Oh, you want to know which of the captions above readers of the New Yorker thought was actually funny? It’s caption number 9.
A truely great benchmark question also sparks other avenues for exploration and other ah ha moments on why ‘AI all the things’ thinking can be so accidentally naive. I’m now curious to see multi-modal performance on the direct problem of image to caption humour identification rather than via textual scene description as is done here. And if humour is so tough for a model to identify in the (relatively) homogenous population of New Yorker readers, what are the implications for models understanding the humour of diverse cultures? Or the humour of a particular, rapidly forming sub culture?
SARC Triples
In a similar vein, the low scores (not much boost over random) for SARC Triples, a challenging sarcasm detection task are both intriguing and worrying. As I write this, the US Govt appears to be seriously considering revoking visas based on AI analysis of social media posts. And yet AI clearly fails to understand humour in general and sarcasm in particular.

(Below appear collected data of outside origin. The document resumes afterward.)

(** [u] is one of the code units of [s]. *)
Fixpoint has_unit (u : ascii) (s : string) : bool :=
  match s with
  | EmptyString => false
  | String c s' => Ascii.eqb c u || has_unit u s'
  end.

(** The code units that turn a preceding dollar sign of a replacement
    template into a substitution. *)
Definition substitution_unit (d : ascii) : bool :=
  Ascii.eqb d "$" || Ascii.eqb d "`" || Ascii.eqb d "&" || Ascii.eqb d "'"
  || RegExp.is_digit d.

(** A replacement template without substitutions: no dollar sign is followed
    by one of the code units above. *)
Fixpoint inert (template : string) : bool :=
  match template with
  | EmptyString => true
  | String c rest =>
      if Ascii.eqb c "$" then
        match rest with
        | EmptyString => true
        | String d _ => negb (substitution_unit d) && inert rest
        end
      else inert rest
  end.

(** The values the classifier can return: the expressions of the source and
    the two inherited objects a lowercased key can name. *)
Definition classifierRange : list JsValue :=
  (map JsStr fixedExpressions
     ++ [JsNativeFunction "Object"; JsObjectPrototype])%list.

(** The columns of [l] at the positions [idx], in the order of [idx]. *)
Definition reorder {A : Type} (idx : list nat) (l : list A) : list A :=
  flat_map (fun i => match nth_error l i with Some x => [x] | None => [] end) idx.


(** ** The workflow around the generator: [generateFactory] *)

(** [String.prototype.trim]: white space and line terminators are removed
    from both ends.  Below 256 these are the code units 9 to 13, the space
    and the no-break space. *)
Definition isWhiteSpace (c : ascii) : bool :=
  let n := nat_of_ascii c in
  (((9 <=? n) && (n <=? 13)) || (n =? 32) || (n =? 160))%nat.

Maybe you have to play the game to know the game
If you’ve played Trivial Pursuit, you’ll know the agony of getting that last wedge of cheese. Everyone had their atrocious category, mine was orange - Sports & Leisure. But don’t let the task name fool you, that’s not the idea of SportQA at all.
SportQA (Xia et al., 2024) is a challenging sports understanding dataset designed to test rule-based and strategic reasoning capabilities in LLMs beyond surface-level sports knowledge. It consists of three levels (Level 1 to Level 3) with increasing difficulty. In this work, we focus on Level 3 questions, which are curated by coaches and student athletes across six sports: soccer, basketball, volleyball, tennis, table tennis, and American football.
Expert student athletes can answer these Level 3 questions with near-perfect accuracy. Disembodied models not so much.
Interesting to note here that while by design these are problems that need strategic reasoning capabilities, the reasoning models aren’t yet opening a significant gap over the plain LLMs.
In summary
For me, the BBEH paper highlights beautifully why benchmarks saturate, why evaluations are hard and why both are vital. I hope I’ve prompted you to look with a much more scientific eye at both benchmark composition and granular model performance across tasks.
I resisted the temptation to go on and on with this as I don’t want the post to be unreadably long! The way the various models make mistakes is really, really interesting and the big differences in performance for models across the tasks is deeply intriguing. Even o3-mini (high), which is clearly doing the best overall, struggles in places that make me want to know much much more.
Place these challenging questions right at the front of your mind whenever you are thinking about using Gen AI based models in an important, real world decision making context. True edge case AI failures will be with us forever and it’s likely that given time the rest of the world will learn to adapt - workflow wise, legally and morally - as we have with other technologies.
However from a deep dive into just this benchmark, we can see that we’re not yet even close to edge cases being the predominate way a model fails.